I've figured out how to split a cab fare 3 ways (proportional to time, mileage and equally) but I've found that when the cab fare is split proportional to time and mileage, the savings are not spread equally across board (poor rider B).
e.g. in this case the total fare is $11, and the total mileage is 13.8 mi.
Riders A B C
=====================================================================
Time on journey 10 min 19 min 7 min
Mileage on journey 3.8 mi 7.2 mi 2.8 mi
Results below:
Method Rider A Rider B Rider C
==========================================================================
Original fare (no sharing) $4.00 $5.00 $4.50
Split % to time $3.10 $5.80 $2.10
Split % to mileage $3.05 $5.75 $2.20
Split equally $3.70 $3.70 $3.70
As splitting % to time/mileage gives a similar result, I was just wondering if it was possible to introduce a 4th method that takes into account the savings made by each passenger somehow and then divides the fare, so that savings are made across the board. How would I express this mathematically?
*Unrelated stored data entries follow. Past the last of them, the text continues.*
(** * XPlore: a shallow embedding of [src/Xplore/core.py]

    The module [get_mentions] is the paginated, rate-limit-aware search
    loop; [keyword2csv] builds the CSV rows of the mentions export;
    [get_users] is the batched profile fetcher; [create_url] builds the
    URL of the counts endpoint and [get_tweet_counts] labels its bars;
    [userdata2csv] writes the profiles; [analysis.splitbylanguage]
    counts posts per detected language.  The HTTP server is an explicit
    parameter: a function from the index of the request within a session
    (or from the URL) and the request's parameters to the response it
    returns. *)

From stdpp Require Import base gmap strings list.
From Stdlib Require Import ZArith String Ascii Sorted.

Open Scope Z_scope.

(* ------------------------------------------------------------------ *)
(** ** Data model: the JSON objects the code reads *)

(** A tweet object as returned with [tweet.fields=created_at,author_id,text]. *)
Record tweet := mk_tweet {
  t_id : string;
  t_author_id : string;
  t_text : string;
  t_created_at : string
}.

(** A user object of [includes.users]; [location] is optional in the API. *)
Record user := mk_user {
  u_id : string;
  u_username : string;
  u_location : option string
}.

(** [meta]: [Some t] when the key [next_token] is present. *)
Record meta := mk_meta { next_token : option string }.

(** [includes]: [users] may be absent. *)
Record includes := mk_includes { inc_users : option (list user) }.

(** The decoded body of a search response; every top-level key may be absent. *)
Record search_json := mk_search_json {
  j_data : option (list tweet);
  j_includes : option includes;
  j_meta : option meta
}.

(** A search response: [json_body = None] when the body is not JSON, so that
    [response.json()] raises. *)
Record search_response := mk_search_response {
  status_code : Z;
  text : string;
  json_body : option search_json
}.

(** The query parameters [params] of [get_mentions]. *)
Record params := mk_params {
  p_query : string;
  p_max_results : Z;
  p_next_token : option string
}.

(** The exceptions the modelled code can raise. *)
Inductive exn :=
| CannotFetch (body : string)        (* Exception(f"Cannot fetch mentions: ...") *)
| APIError (body : string)           (* Exception(f"API error: ...") *)
| JSONDecodeError                    (* response.json() on a non-JSON body *)
| KeyError (key : string).

Inductive result (A : Type) :=
| Ok (a : A)
| Raise (e : exn).
Arguments Ok {A} a.
Arguments Raise {A} e.

(** The search endpoint: the [n]-th request of the session with parameters
    [p] receives [srv n p]. *)
Definition search_server := nat -> params -> search_response.

(* ------------------------------------------------------------------ *)
(** ** [get_mentions] *)

(** [{u['id']: u for u in json_response.get('includes', {}).get('users', [])}] *)
Definition users_list (j : search_json) : list user :=
  match j_includes j with
  | Some inc => default [] (inc_users inc)
  | None => []
  end.

Definition users_dict (l : list user) : gmap string user :=
  foldl (fun m u => <[u_id u := u]> m) ∅ l.

(** [dict.update]: the argument's entries win. *)
Definition dict_update (all_users users : gmap string user) : gmap string user :=
  users ∪ all_users.

(** ['next_token' in json_response.get('meta', {})] and its value. *)
Definition meta_next_token (j : search_json) : option string :=
  match j_meta j with
  | Some m => next_token m
  | None => None
  end.

Definition set_next_token (p : params) (t : string) : params :=
  mk_params (p_query p) (p_max_results p) (Some t).

(** The end state of a session: what the call returned or raised, the
    number of requests issued and the number of loop iterations begun. *)
Record session := mk_session {
  outcome : result (list tweet * gmap string user);
  requests : nat;
  iterations : nat
}.

(** [for _ in range(max_pages): ...]; [fuel] counts the iterations left,
    [n] the requests issued so far, [it] the iterations begun. *)
Fixpoint mentions_loop (srv : search_server) (fuel : nat) (n it : nat)
    (p : params) (all_tweets : list tweet) (all_users : gmap string user)
    : session :=
  match fuel with
  | O => mk_session (Ok (all_tweets, all_users)) n it
  | S fuel' =>
      let it' := S it in
      let r1 := srv n p in
      (* if response.status_code == 429: sleep; retry once
         elif response.status_code != 200: raise *)
      let step :=
        if Z.eqb (status_code r1) 429 then inl (srv (S n) p, S (S n))
        else if negb (Z.eqb (status_code r1) 200)
             then inr (CannotFetch (text r1))
             else inl (r1, S n) in
      match step with
      | inr e => mk_session (Raise e) (S n) it'
      | inl (response, n') =>
          match json_body response with
          | None => mk_session (Raise JSONDecodeError) n' it'
          | Some j =>
              let tweets := default [] (j_data j) in
              let all_tweets' := all_tweets ++ tweets in
              let all_users' := dict_update all_users (users_dict (users_list j)) in
              match meta_next_token j with
              | Some t =>
                  mentions_loop srv fuel' n' it' (set_next_token p t)
                    all_tweets' all_users'
              | None => mk_session (Ok (all_tweets', all_users')) n' it'
              end
          end
      end
  end.

(** [get_mentions(keyword, bearer_token, max_results=100, max_pages=100)];
    the bearer token only reaches the request headers. *)
Definition get_mentions (srv : search_server) (keyword : string)
    (max_results max_pages : Z) : session :=
  mentions_loop srv (Z.to_nat max_pages) 0 0
    (mk_params keyword max_results None) [] ∅.

(* ------------------------------------------------------------------ *)
(** ** The tag classifier and the rows of [keyword2csv] *)

(** Python's [\s] on a [str]: the ASCII whitespace 9..13 and 28..32, and,
    reading the remaining bytes as Latin-1 code points, U+0085 and U+00A0. *)
Definition is_space (c : ascii) : bool :=
  let n := nat_of_ascii c in
  ((9 <=? n) && (n <=? 13))%nat || ((28 <=? n) && (n <=? 32))%nat
  || (n =? 133)%nat || (n =? 160)%nat.

Fixpoint take_while (f : ascii -> bool) (s : string) : string :=
  match s with
  | EmptyString => EmptyString
  | String c s' => if f c then String c (take_while f s') else EmptyString
  end.

Fixpoint drop_while (f : ascii -> bool) (s : string) : string :=
  match s with
  | EmptyString => EmptyString
  | String c s' => if f c then drop_while f s' else s
  end.

Definition is_empty (s : string) : bool :=
  match s with EmptyString => true | _ => false end.

(** [re.search(r'@([^\s]+)', text).group(1)]: the leftmost ['@'] followed by
    a non-space character; the greedy group takes the whole non-space run. *)
Fixpoint mention_search (s : string) : option string :=
  match s with
  | EmptyString => None
  | String c s' =>
      let g := take_while (fun c => negb (is_space c)) s' in
      if Ascii.eqb c "@"%char && negb (is_empty g) then Some g
      else mention_search s'
  end.

Definition handle_char (c : ascii) : bool :=
  negb (Ascii.eqb c ":"%char) && negb (is_space c).

(** [re.search(r'RT @([^:\s]+):', text).group(1)]: at the leftmost position
    where ["RT @"] starts a match.  The greedy group can only succeed with
    the whole run of handle characters, since a shorter one is followed by
    a handle character and not by [':']. *)
Definition retweet_at (s : string) : option string :=
  if String.prefix "RT @" s then
    let rest := substring 4 (String.length s - 4) s in
    let g := take_while handle_char rest in
    match drop_while handle_char rest with
    | String d _ =>
        if negb (is_empty g) && Ascii.eqb d ":"%char then Some g else None
    | EmptyString => None
    end
  else None.

Fixpoint retweet_search (s : string) : option string :=
  match s with
  | EmptyString => None
  | String c s' =>
      match retweet_at s with
      | Some g => Some g
      | None => retweet_search s'
      end
  end.

(** Lines 91-100 of [keyword2csv]: the pair [(tag, source)]. *)
Definition classify (tweet_content : string) : string * string :=
  let '(tag, source) := (""%string, ""%string) in
  let '(tag, source) :=
    match mention_search tweet_content with
    | Some h => ("mention"%string, h)
    | None => (tag, source)
    end in
  match retweet_search tweet_content with
  | Some h => ("retweet"%string, h)
  | None => (tag, source)
  end.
I'm not sure there's any one right answer, but taking the original individual fares as the basis, and subtracting the savings proportionally, may work. The individual fares, one would hope, would encompass all factors for the cost of the trip for all concerned, and hence would make any joint savings achieved as fair as they could be.
Sum of individual fares: $\$13.50$
Combined fare: $\$11.00$
Total savings: $\$2.50$
Rider A's fraction of the savings: $4/13.50 \times \$2.50 = \$0.74$
Rider B's fraction of the savings: $5/13.50 \times \$2.50 = \$0.93$
Rider C's fraction of the savings: $4.5/13.50 \times \$2.50 = \$0.83$
Rider A's discounted fare: $\$3.26$
Rider B's discounted fare: $\$4.07$
Rider C's discounted fare: $\$3.67$
They all save money, and in proportion to what their trip would have cost individually. The ordering of the list doesn't change, either; B still pays the most, and A pays the least.